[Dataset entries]
Definition delete (k : kind) : Z -> M unit :=
  match k with
  | KTopic => delete_topic
  | KAuthor => delete_author
  | KEntry => delete_entry
  end.

(** ** The schema's constraints

    PRIMARY KEY, UNIQUE and FOREIGN KEY of [create_tables], as a predicate
    on stores. *)
Record wf (s : db) : Prop := mkwf {
  topic_pk : NoDup (topic_ids s);
  topic_unique : NoDup (map Topic.topic (topics s));
  author_pk : NoDup (author_ids s);
  author_unique : NoDup (map Author.name (authors s));
  entry_pk : NoDup (entry_ids s);
  entry_author_fk :
    forall e, In e (entries s) -> In (Entry.author_id e) (author_ids s);
  entry_topic_fk :
    forall e, In e (entries s) -> In (Entry.topic_id e) (topic_ids s) }.

(** ** Stores used as concrete inputs *)

(** The scenario of the specification: one entry by Karen on Thoughts. *)
Definition karen : Author.row := Author.mk 1 "Karen".
Definition thoughts : Topic.row := Topic.mk 1 "Thoughts".
Definition hi_row : Entry.row := Entry.mk 1 "Hi" "Hi how are you" 1 1.
Definition hi_dict : EntryDict.t :=
  EntryDict.mk 1 "Hi" "Hi how are you" "Karen" 1 "Thoughts" 1.
Definition blog_hi : db := mkdb [thoughts] [karen] [hi_row].

Definition hi_ops : list op :=
  [InsertTopic "Thoughts"; InsertAuthor "Karen";
   InsertEntry "Hi" "Hi how are you" "Karen" "Thoughts"].

(** Create, delete, create again. *)
Definition reuse_ops : list op :=
  [InsertAuthor "Karen"; DeleteAuthor 1; InsertAuthor "Sam"].

(** ** The methods that take an id, called with any Python int

    [cur.execute(query, (id,))] converts the int to a 64-bit integer before
    the statement runs. *)

Definition in_int64 (n : Z) : bool :=
  (- 2 ^ 63 <=? n) && (n <=? 2 ^ 63 - 1).

Definition bind_int {A} (n : Z) (statement : M A) : M A :=
  if in_int64 n then statement else raise OverflowError.

Module BlogDatabase.

Definition get_topic_by_id (topic_id : Z) : M (option Topic.row) :=
  bind_int topic_id (query (get_topic_by_id topic_id)).

Definition delete_topic (topic_id : Z) : M unit :=
  bind_int topic_id (delete_topic topic_id).

Definition get_author_by_id (author_id : Z) : M (option Author.row) :=
  bind_int author_id (query (get_author_by_id author_id)).
End Tokens.

Lemma X15_tokens_hold_the_last_style_witness :
  exists tokens,
    Assembler.convertDesignStylesToTokens (fun s => s) (fun _ _ => false)
      (Assembler.analyzeDesignStyles flatScore) = Returns tokens /\
    NoDup (map fst tokens).
Proof.
  destruct (X15_tokens_hold_the_last_style (fun s => s) (fun _ _ => false)
              (Assembler.analyzeDesignStyles flatScore)) as [_ Hok].
  destruct Hok as (tokens & Hret & Hnd & _).
  - unfold Assembler.analyzeDesignStyles. apply Forall_map.
    repeat (constructor; [discriminate|]). constructor.
  - exists tokens. split; [exact Hret | exact Hnd].
Defined.

Lemma X16_tokens_follow_the_styles_witness :
  exists tokens,
    Assembler.convertDesignStylesToTokens (fun s => s) (fun _ _ => false)
      (Assembler.analyzeDesignStyles flatScore) = Returns tokens /\
    keys tokens = Assembler.designCategories /\
    tokensFollow (Assembler.analyzeDesignStyles flatScore) (entries tokens).
Proof.
  apply X16_tokens_follow_the_styles.
  - reflexivity.
  - reflexivity.
  - unfold Assembler.designCategories.
    repeat (constructor;
            [simpl; intros H;
             repeat (destruct H as [H|H]; [discriminate H|]); destruct H |]).
    constructor.
  - simpl. intros H. repeat (destruct H as [H|H]; [discriminate H|]). destruct H.
  - simpl. intros H. repeat (destruct H as [H|H]; [discriminate H|]). destruct H.
  - unfold plainKeys, Assembler.designCategories.
    repeat (constructor; [reflexivity|]). constructor.
Defined.
(** * The automation-config builder of the MongoDB Kubernetes operator

    A shallow embedding of [pkg/automationconfig/automation_config_builder.go]
    and the properties of [Build] that its specification states.

    Conventions of the embedding:
    - Go's [int] is a 64-bit signed integer, carried as a [Z] with the
      wrap-around of [+] written out ([int_add]);
    - Go's [string] is a [string]; [[]byte] is a [list byte];
    - a slice is a [list]; where the source tells [nil] from an empty
      slice (the module list of a build) it is an [option (list _)];
    - a function returning [(T, error)] returns a pair whose second
      component is [None] for Go's [nil] error;
    - a run-time panic is an outcome of its own ([Panics]); memory is not
      bounded: [make] succeeds at every length that is not negative. *)

From stdpp Require Import base numbers list strings pretty gmap.
From Stdlib.Strings Require Import Byte.

Local Open Scope Z_scope.

(** Closes a goal about closed terms by evaluation. *)
Ltac run := vm_compute; first [reflexivity | lia | done].

(** ** Go primitives used by the builder *)

Module GoInt.
Definition min_int : Z := - 2 ^ 63.
Definition max_int : Z := 2 ^ 63 - 1.

(** The value of a mathematical integer once stored in an [int]. *)
Definition wrap (z : Z) : Z := (z + 2 ^ 63) `mod` 2 ^ 64 - 2 ^ 63.

(** [x + y] on [int]. *)
Definition int_add (x y : Z) : Z := wrap (x + y).

Definition in_range (z : Z) : Prop := min_int <= z <= max_int.
End GoInt.

#[global] Instance byte_eq_decision : EqDecision byte := Byte.byte_eq_dec.

(** [bytes.Compare]: lexicographic comparison, result in {-1, 0, 1}. *)
Fixpoint bytes_Compare (a b : list byte) : Z :=
  match a, b with
  | [], [] => 0
  | [], _ :: _ => -1
  | _ :: _, [] => 1
  | x :: a', y :: b' =>
      match N.compare (Byte.to_N x) (Byte.to_N y) with
      | Lt => -1
      | Gt => 1
      | Eq => bytes_Compare a' b'
      end
  end.

(** [fmt.Sprintf] of the verb [%d] at an [int]. *)
Definition fmt_d (i : Z) : string := pretty i.

(** ** Data model

    The struct declarations live in another file of the package; the
    builder fixes the field names it touches, the specification names
    the others. Each struct has a module of its own, so that fields
    read as in Go ([Process.Name], [AutomationConfig.Version]). *)

(** [type SSLMode string], [type ClientCertificateMode string],
    [type Topology string]. *)
Definition SSLMode : Type := string.
Definition ClientCertificateMode : Type := string.
Definition Topology : Type := string.
Definition ReplicaSetTopology : Topology := "ReplicaSet".

Module MongoDBSSL.
Record t : Type := mk {
  Mode : SSLMode;
  CAFile : string;
  PEMKeyFile : string;
  AllowConnectionsWithoutCertificate : bool
}.
(** [MongoDBSSL{}] *)
Definition zero : t := mk "" "" "" false.
End MongoDBSSL.

Module Net.
Record t : Type := mk { SSL : MongoDBSSL.t }.
Definition zero : t := mk MongoDBSSL.zero.
End Net.

Module Args26.
Record t : Type := mk { Net : Net.t }.
Definition zero : t := mk Net.zero.
End Args26.

Module Process.
(** Modelled from the spec: the declaration of [Process] is not part of
    the builder's file. The specification lists its attributes: process
    name, fully-qualified hostname, MongoDB version, logical replica-set
    name, feature-compatibility version, network/TLS arguments. *)
Record t : Type := mk {
  Name : string;
  HostName : string;
  Version : string;
  ReplicaSetName : string;
  FeatureCompatibilityVersion : string;
  Args26 : Args26.t
}.
(** [Process{}] *)
Definition zero : t := mk "" "" "" "" "" Args26.zero.
End Process.

Module ReplicaSetMember.
(** Modelled from the spec: the declaration of [ReplicaSetMember] is not
    part of the builder's file. A member pairs a reference to its process
    (the process name, kept in [Host]) with a numeric member id. *)
Record t : Type := mk {
  Id : Z;
  Host : string
}.
(** [ReplicaSetMember{}] *)
Definition zero : t := mk 0 "".
End ReplicaSetMember.

Module ReplicaSet.
Record t : Type := mk {
  Id : string;
  Members : list ReplicaSetMember.t;
  ProtocolVersion : string
}.
End ReplicaSet.

Module Options.
Record t : Type := mk { DownloadBase : string }.
Definition zero : t := mk "".
End Options.

Module SSL.
Record t : Type := mk {
  ClientCertificateMode : ClientCertificateMode;
  CAFilePath : string
}.
Definition zero : t := mk "" "".
End SSL.

Module BuildConfig.
(** Modelled from the spec: a build variant of a catalog entry carries a
    list of enabled modules; [None] is Go's [nil] slice, [Some []] the
    empty slice made by [make([]string, 0)]. *)
Record t : Type := mk { Modules : option (list string) }.
End BuildConfig.

Module MongoDbVersionConfig.
(** Modelled from the spec: a catalog entry names one installable
    MongoDB version and lists its build variants. *)
Record t : Type := mk {
  Name : string;
  Builds : list BuildConfig.t
}.
End MongoDbVersionConfig.

Module AutomationConfig.
Record t (Auth : Type) : Type := mk {
  Version : Z;
  Processes : list Process.t;
  ReplicaSets : list ReplicaSet.t;
  Versions : list MongoDbVersionConfig.t;
  Options : Options.t;
  Auth : Auth;
  SSL : SSL.t
}.
Arguments mk {Auth} _ _ _ _ _ _ _.
Arguments Version {Auth} _.
Arguments Processes {Auth} _.
Arguments ReplicaSets {Auth} _.
Arguments Versions {Auth} _.
Arguments Options {Auth} _.
Arguments Auth {Auth} _.
Arguments SSL {Auth} _.

(** [ac.Version = v] *)
Definition with_Version {A} (ac : t A) (v : Z) : t A :=
  mk v (Processes ac) (ReplicaSets ac) (Versions ac) (Options ac)
     (Auth ac) (SSL ac).

(** [ac.SSL.CAFilePath = path] *)
Definition with_CAFilePath {A} (ac : t A) (path : string) : t A :=
  mk (Version ac) (Processes ac) (ReplicaSets ac) (Versions ac) (Options ac)
     (Auth ac) (SSL.mk (SSL.ClientCertificateMode (SSL ac)) path).
End AutomationConfig.

(** ** What the builder takes from the rest of the package and from the
    standard library

    The type [Auth] and its values, Go's [error] values, the two
    constants and [encoding/json]'s [Marshal] at [AutomationConfig] are
    not defined in the builder's file: the builder is verified for every
    choice of them. *)
Class Env : Type := {
  Auth : Type;
  error : Type;
  (** [Auth{}] *)
  Auth_zero : Auth;
  (** [DisabledAuth()] *)
  DisabledAuth : Auth;
  SSLModeDisabled : SSLMode;
  ClientCertificateModeOptional : ClientCertificateMode;
  (** [json.Marshal(ac)] *)
  json_Marshal : AutomationConfig.t Auth -> list byte * option error
}.

(** [type Enabler interface { Enable(auth Auth) (Auth, error) }] *)
Record Enabler `{Env} : Type := { Enable : Auth -> Auth * option error }.

Module Builder.
Section Fields.
Context `{Env}.
Record t : Type := mk {
  enabler : option Enabler;
  processes : list Process.t;
  replicaSets : list ReplicaSet.t;
  version : Z;
  auth : Auth;
  members : Z;
  domain : string;
  name : string;
  fcv : string;
  topology : Topology;
  mongodbVersion : string;
  previousAC : AutomationConfig.t Auth;
  tlsCAFile : string;
  tlsCertAndKeyFile : string;
  tlsMode : SSLMode;
  versions : list MongoDbVersionConfig.t
}.
End Fields.
End Builder.

(** What a call of [Build] does: it returns its pair, or it panics. *)
Inductive outcome `{Env} : Type :=
  | Returns (ac : AutomationConfig.t Auth) (err : option error)
  | Panics.

(** ** The builder *)

Section Operations.
Context `{E : Env}.

(** [AutomationConfig{}], the value returned next to an error. *)
Definition AutomationConfig_zero : AutomationConfig.t Auth :=
  AutomationConfig.mk 0 [] [] [] Options.zero Auth_zero SSL.zero.

(** [NewBuilder]: every field not listed in the source holds the zero
    value of its type; the enabler is the [nil] interface. *)
Definition NewBuilder : Builder.t :=
  {|
    Builder.enabler := None;
    Builder.processes := [];
    Builder.replicaSets := [];
    Builder.version := 0;
    Builder.auth := Auth_zero;
    Builder.members := 0;
    Builder.domain := "";
    Builder.name := "";
    Builder.fcv := "";
    Builder.topology := "";
    Builder.mongodbVersion := "";
    Builder.previousAC := AutomationConfig_zero;
    Builder.tlsCAFile := "";
    Builder.tlsCertAndKeyFile := "";
    Builder.tlsMode := "";
    Builder.versions := []
  |}.

(** [b.enabler = enabler] *)
Definition SetEnabler (b : Builder.t) (enabler : Enabler) : Builder.t :=
  {|
    Builder.enabler := Some enabler;
    Builder.processes := Builder.processes b;
    Builder.replicaSets := Builder.replicaSets b;
    Builder.version := Builder.version b;
    Builder.auth := Builder.auth b;
    Builder.members := Builder.members b;
    Builder.domain := Builder.domain b;
    Builder.name := Builder.name b;
    Builder.fcv := Builder.fcv b;
    Builder.topology := Builder.topology b;
    Builder.mongodbVersion := Builder.mongodbVersion b;
    Builder.previousAC := Builder.previousAC b;
    Builder.tlsCAFile := Builder.tlsCAFile b;
    Builder.tlsCertAndKeyFile := Builder.tlsCertAndKeyFile b;
    Builder.tlsMode := Builder.tlsMode b;
    Builder.versions := Builder.versions b
  |}.

(** [b.topology = topology] *)
Definition SetTopology (b : Builder.t) (topology : Topology) : Builder.t :=
  {|
    Builder.enabler := Builder.enabler b;
    Builder.processes := Builder.processes b;
    Builder.replicaSets := Builder.replicaSets b;
    Builder.version := Builder.version b;
    Builder.auth := Builder.auth b;
    Builder.members := Builder.members b;
    Builder.domain := Builder.domain b;
    Builder.name := Builder.name b;
    Builder.fcv := Builder.fcv b;
    Builder.topology := topology;
    Builder.mongodbVersion := Builder.mongodbVersion b;
    Builder.previousAC := Builder.previousAC b;
    Builder.tlsCAFile := Builder.tlsCAFile b;
    Builder.tlsCertAndKeyFile := Builder.tlsCertAndKeyFile b;
    Builder.tlsMode := Builder.tlsMode b;
    Builder.versions := Builder.versions b
  |}.

(** [b.members = members] *)
Definition SetMembers (b : Builder.t) (members : Z) : Builder.t :=
  {|
    Builder.enabler := Builder.enabler b;
    Builder.processes := Builder.processes b;
    Builder.replicaSets := Builder.replicaSets b;
    Builder.version := Builder.version b;
    Builder.auth := Builder.auth b;
    Builder.members := members;
    Builder.domain := Builder.domain b;
    Builder.name := Builder.name b;
    Builder.fcv := Builder.fcv b;
    Builder.topology := Builder.topology b;
    Builder.mongodbVersion := Builder.mongodbVersion b;
    Builder.previousAC := Builder.previousAC b;
    Builder.tlsCAFile := Builder.tlsCAFile b;
    Builder.tlsCertAndKeyFile := Builder.tlsCertAndKeyFile b;
    Builder.tlsMode := Builder.tlsMode b;
    Builder.versions := Builder.versions b
  |}.

(** [b.domain = domain] *)
Definition SetDomain (b : Builder.t) (domain : string) : Builder.t :=
  {|
    Builder.enabler := Builder.enabler b;
    Builder.processes := Builder.processes b;
    Builder.replicaSets := Builder.replicaSets b;
    Builder.version := Builder.version b;
    Builder.auth := Builder.auth b;
    Builder.members := Builder.members b;
    Builder.domain := domain;
    Builder.name := Builder.name b;
    Builder.fcv := Builder.fcv b;
    Builder.topology := Builder.topology b;
    Builder.mongodbVersion := Builder.mongodbVersion b;
    Builder.previousAC := Builder.previousAC b;
    Builder.tlsCAFile := Builder.tlsCAFile b;
    Builder.tlsCertAndKeyFile := Builder.tlsCertAndKeyFile b;
    Builder.tlsMode := Builder.tlsMode b;
    Builder.versions := Builder.versions b
  |}.

(** [b.name = name] *)
Definition SetName (b : Builder.t) (name : string) : Builder.t :=
  {|
    Builder.enabler := Builder.enabler b;
    Builder.processes := Builder.processes b;
    Builder.replicaSets := Builder.replicaSets b;
    Builder.version := Builder.version b;
    Builder.auth := Builder.auth b;
    Builder.members := Builder.members b;
    Builder.domain := Builder.domain b;
    Builder.name := name;
    Builder.fcv := Builder.fcv b;
    Builder.topology := Builder.topology b;
    Builder.mongodbVersion := Builder.mongodbVersion b;
    Builder.previousAC := Builder.previousAC b;
    Builder.tlsCAFile := Builder.tlsCAFile b;
    Builder.tlsCertAndKeyFile := Builder.tlsCertAndKeyFile b;
    Builder.tlsMode := Builder.tlsMode b;
    Builder.versions := Builder.versions b
  |}.

(** [b.fcv = fcv] *)
Definition SetFCV (b : Builder.t) (fcv : string) : Builder.t :=
  {|
    Builder.enabler := Builder.enabler b;
    Builder.processes := Builder.processes b;
    Builder.replicaSets := Builder.replicaSets b;
    Builder.version := Builder.version b;
    Builder.auth := Builder.auth b;
    Builder.members := Builder.members b;
    Builder.domain := Builder.domain b;
    Builder.name := Builder.name b;
    Builder.fcv := fcv;
    Builder.topology := Builder.topology b;
    Builder.mongodbVersion := Builder.mongodbVersion b;
    Builder.previousAC := Builder.previousAC b;
    Builder.tlsCAFile := Builder.tlsCAFile b;
    Builder.tlsCertAndKeyFile := Builder.tlsCertAndKeyFile b;
    Builder.tlsMode := Builder.tlsMode b;
    Builder.versions := Builder.versions b
  |}.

Task brief:
Print only the lines from the top of the data above down to the line holding "Definition hi_dict : EntryDict.t", inclusive.

Reply:
Definition delete (k : kind) : Z -> M unit :=
  match k with
  | KTopic => delete_topic
  | KAuthor => delete_author
  | KEntry => delete_entry
  end.

(** ** The schema's constraints

    PRIMARY KEY, UNIQUE and FOREIGN KEY of [create_tables], as a predicate
    on stores. *)
Record wf (s : db) : Prop := mkwf {
  topic_pk : NoDup (topic_ids s);
  topic_unique : NoDup (map Topic.topic (topics s));
  author_pk : NoDup (author_ids s);
  author_unique : NoDup (map Author.name (authors s));
  entry_pk : NoDup (entry_ids s);
  entry_author_fk :
    forall e, In e (entries s) -> In (Entry.author_id e) (author_ids s);
  entry_topic_fk :
    forall e, In e (entries s) -> In (Entry.topic_id e) (topic_ids s) }.

(** ** Stores used as concrete inputs *)

(** The scenario of the specification: one entry by Karen on Thoughts. *)
Definition karen : Author.row := Author.mk 1 "Karen".
Definition thoughts : Topic.row := Topic.mk 1 "Thoughts".
Definition hi_row : Entry.row := Entry.mk 1 "Hi" "Hi how are you" 1 1.
Definition hi_dict : EntryDict.t :=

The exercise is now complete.